Exercise goal = Please print the records below exactly as they are written.

Dataset section start

(** X19.  On a string without surrogates, each unit being a code point,
    [reverse] reverses the code points. *)
Theorem reverse_code_points (str : jsstring)
        (plain : forallb (fun c => negb (CaseTable.is_surrogate c)) str = true) :
  StringToCodePoints (stringUtils.reverse str) = rev (StringToCodePoints str).
Proof.
  rewrite reverse_rev.
  rewrite !decode_no_surrogate; [reflexivity|exact plain|].
  rewrite forallb_rev. exact plain.
Qed.

Lemma reverse_code_points_witness :
  StringToCodePoints (stringUtils.reverse (lit "hello"))
  = rev (StringToCodePoints (lit "hello")).
Proof.
  apply (@reverse_code_points (lit "hello")). reflexivity.
Defined.

Section SurrogateFacts.

Lemma flat_map_rev (A B : Type) (f : A -> list B) (l : list A) :
  rev (flat_map f l) = flat_map (fun c => rev (f c)) (rev l).
Proof.
  induction l as [|x l IH]; [reflexivity|].
  simpl. rewrite rev_app_distr, IH, flat_map_app. simpl.
  rewrite app_nil_r. reflexivity.
Qed.

Lemma app_same_length (A : Type) (a a' b b' : list A) :
  List.length a = List.length a' -> a ++ b = a' ++ b' -> a = a' /\ b = b'.
Proof.
  revert a'. induction a as [|x a IH]; intros [|x' a'] Hlen H;
    try discriminate Hlen.
  - split; [reflexivity|exact H].
  - simpl in Hlen, H. injection H as -> H. injection Hlen as Hlen.
    destruct (IH a' Hlen H) as [-> ->]. split; reflexivity.
Qed.

Lemma flat_map_blocks (A B : Type) (g h : A -> list B) (l : list A) :
  (forall c, List.length (g c) = List.length (h c)) ->
  flat_map g l = flat_map h l ->
  forall c, In c l -> g c = h c.
Proof.
  intros Hlen. induction l as [|x l IH]; intros H c Hc; [destruct Hc|].
  simpl in H. destruct (@app_same_length _ _ _ _ _ (Hlen x) H) as [Hx Hl].
  destruct Hc as [<-|Hc]; [exact Hx|apply IH; assumption].
Qed.

Lemma decode_contains_pair (n : nat) :
  forall (before after : jsstring) (lead trail : code_unit),
    (List.length before <= n)%nat ->
    is_leading_surrogate lead = true -> is_trailing_surrogate trail = true ->
    In (UTF16SurrogatePairToCodePoint lead trail)
       (StringToCodePoints (before ++ lead :: trail :: after)).
Proof.
  induction n as [|n IH]; intros before after lead trail Hlen Hl Ht.
  - destruct before; [|simpl in Hlen; lia].
    simpl app. rewrite decode_pair by assumption. left. reflexivity.
  - destruct before as [|a [|b rest]].
    + simpl app. rewrite decode_pair by assumption. left. reflexivity.
    + simpl app.
      assert (E : is_trailing_surrogate lead = false).
      { apply leading_iff in Hl. unfold is_trailing_surrogate.
        apply andb_false_iff. left. apply N.leb_gt. lia. }
      rewrite decode_single by (simpl; rewrite E, !andb_false_r; reflexivity).
      right. rewrite decode_pair by assumption. left. reflexivity.
    + simpl in Hlen.
      destruct (is_leading_surrogate a && is_trailing_surrogate b) eqn:E.
      * apply andb_true_iff in E. destruct E as [Ea Eb].
        change ((a :: b :: rest) ++ lead :: trail :: after)
          with (a :: b :: (rest ++ lead :: trail :: after)).
        rewrite decode_pair by assumption.
        right. apply IH; [lia|assumption|assumption].
      * change ((a :: b :: rest) ++ lead :: trail :: after)
          with (a :: ((b :: rest) ++ lead :: trail :: after)).
        rewrite decode_single by (simpl; rewrite andb_true_r; exact E).
        right. apply IH; [simpl; lia|assumption|assumption].
Qed.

Dataset section end

Expected output =
(** X19.  On a string without surrogates, each unit being a code point,
    [reverse] reverses the code points. *)
Theorem reverse_code_points (str : jsstring)
        (plain : forallb (fun c => negb (CaseTable.is_surrogate c)) str = true) :
  StringToCodePoints (stringUtils.reverse str) = rev (StringToCodePoints str).
Proof.
  rewrite reverse_rev.
  rewrite !decode_no_surrogate; [reflexivity|exact plain|].
  rewrite forallb_rev. exact plain.
Qed.

Lemma reverse_code_points_witness :
  StringToCodePoints (stringUtils.reverse (lit "hello"))
  = rev (StringToCodePoints (lit "hello")).
Proof.
  apply (@reverse_code_points (lit "hello")). reflexivity.
Defined.

Section SurrogateFacts.

Lemma flat_map_rev (A B : Type) (f : A -> list B) (l : list A) :
  rev (flat_map f l) = flat_map (fun c => rev (f c)) (rev l).
Proof.
  induction l as [|x l IH]; [reflexivity|].
  simpl. rewrite rev_app_distr, IH, flat_map_app. simpl.
  rewrite app_nil_r. reflexivity.
Qed.

Lemma app_same_length (A : Type) (a a' b b' : list A) :
  List.length a = List.length a' -> a ++ b = a' ++ b' -> a = a' /\ b = b'.
Proof.
  revert a'. induction a as [|x a IH]; intros [|x' a'] Hlen H;
    try discriminate Hlen.
  - split; [reflexivity|exact H].
  - simpl in Hlen, H. injection H as -> H. injection Hlen as Hlen.
    destruct (IH a' Hlen H) as [-> ->]. split; reflexivity.
Qed.

Lemma flat_map_blocks (A B : Type) (g h : A -> list B) (l : list A) :
  (forall c, List.length (g c) = List.length (h c)) ->
  flat_map g l = flat_map h l ->
  forall c, In c l -> g c = h c.
Proof.
  intros Hlen. induction l as [|x l IH]; intros H c Hc; [destruct Hc|].
  simpl in H. destruct (@app_same_length _ _ _ _ _ (Hlen x) H) as [Hx Hl].
  destruct Hc as [<-|Hc]; [exact Hx|apply IH; assumption].
Qed.

Lemma decode_contains_pair (n : nat) :
  forall (before after : jsstring) (lead trail : code_unit),
    (List.length before <= n)%nat ->
    is_leading_surrogate lead = true -> is_trailing_surrogate trail = true ->
    In (UTF16SurrogatePairToCodePoint lead trail)
       (StringToCodePoints (before ++ lead :: trail :: after)).
Proof.
  induction n as [|n IH]; intros before after lead trail Hlen Hl Ht.
  - destruct before; [|simpl in Hlen; lia].
    simpl app. rewrite decode_pair by assumption. left. reflexivity.
  - destruct before as [|a [|b rest]].
    + simpl app. rewrite decode_pair by assumption. left. reflexivity.
    + simpl app.
      assert (E : is_trailing_surrogate lead = false).
      { apply leading_iff in Hl. unfold is_trailing_surrogate.
        apply andb_false_iff. left. apply N.leb_gt. lia. }
      rewrite decode_single by (simpl; rewrite E, !andb_false_r; reflexivity).
      right. rewrite decode_pair by assumption. left. reflexivity.
    + simpl in Hlen.
      destruct (is_leading_surrogate a && is_trailing_surrogate b) eqn:E.
      * apply andb_true_iff in E. destruct E as [Ea Eb].
        change ((a :: b :: rest) ++ lead :: trail :: after)
          with (a :: b :: (rest ++ lead :: trail :: after)).
        rewrite decode_pair by assumption.
        right. apply IH; [lia|assumption|assumption].
      * change ((a :: b :: rest) ++ lead :: trail :: after)
          with (a :: ((b :: rest) ++ lead :: trail :: after)).
        rewrite decode_single by (simpl; rewrite andb_true_r; exact E).
        right. apply IH; [simpl; lia|assumption|assumption].
Qed.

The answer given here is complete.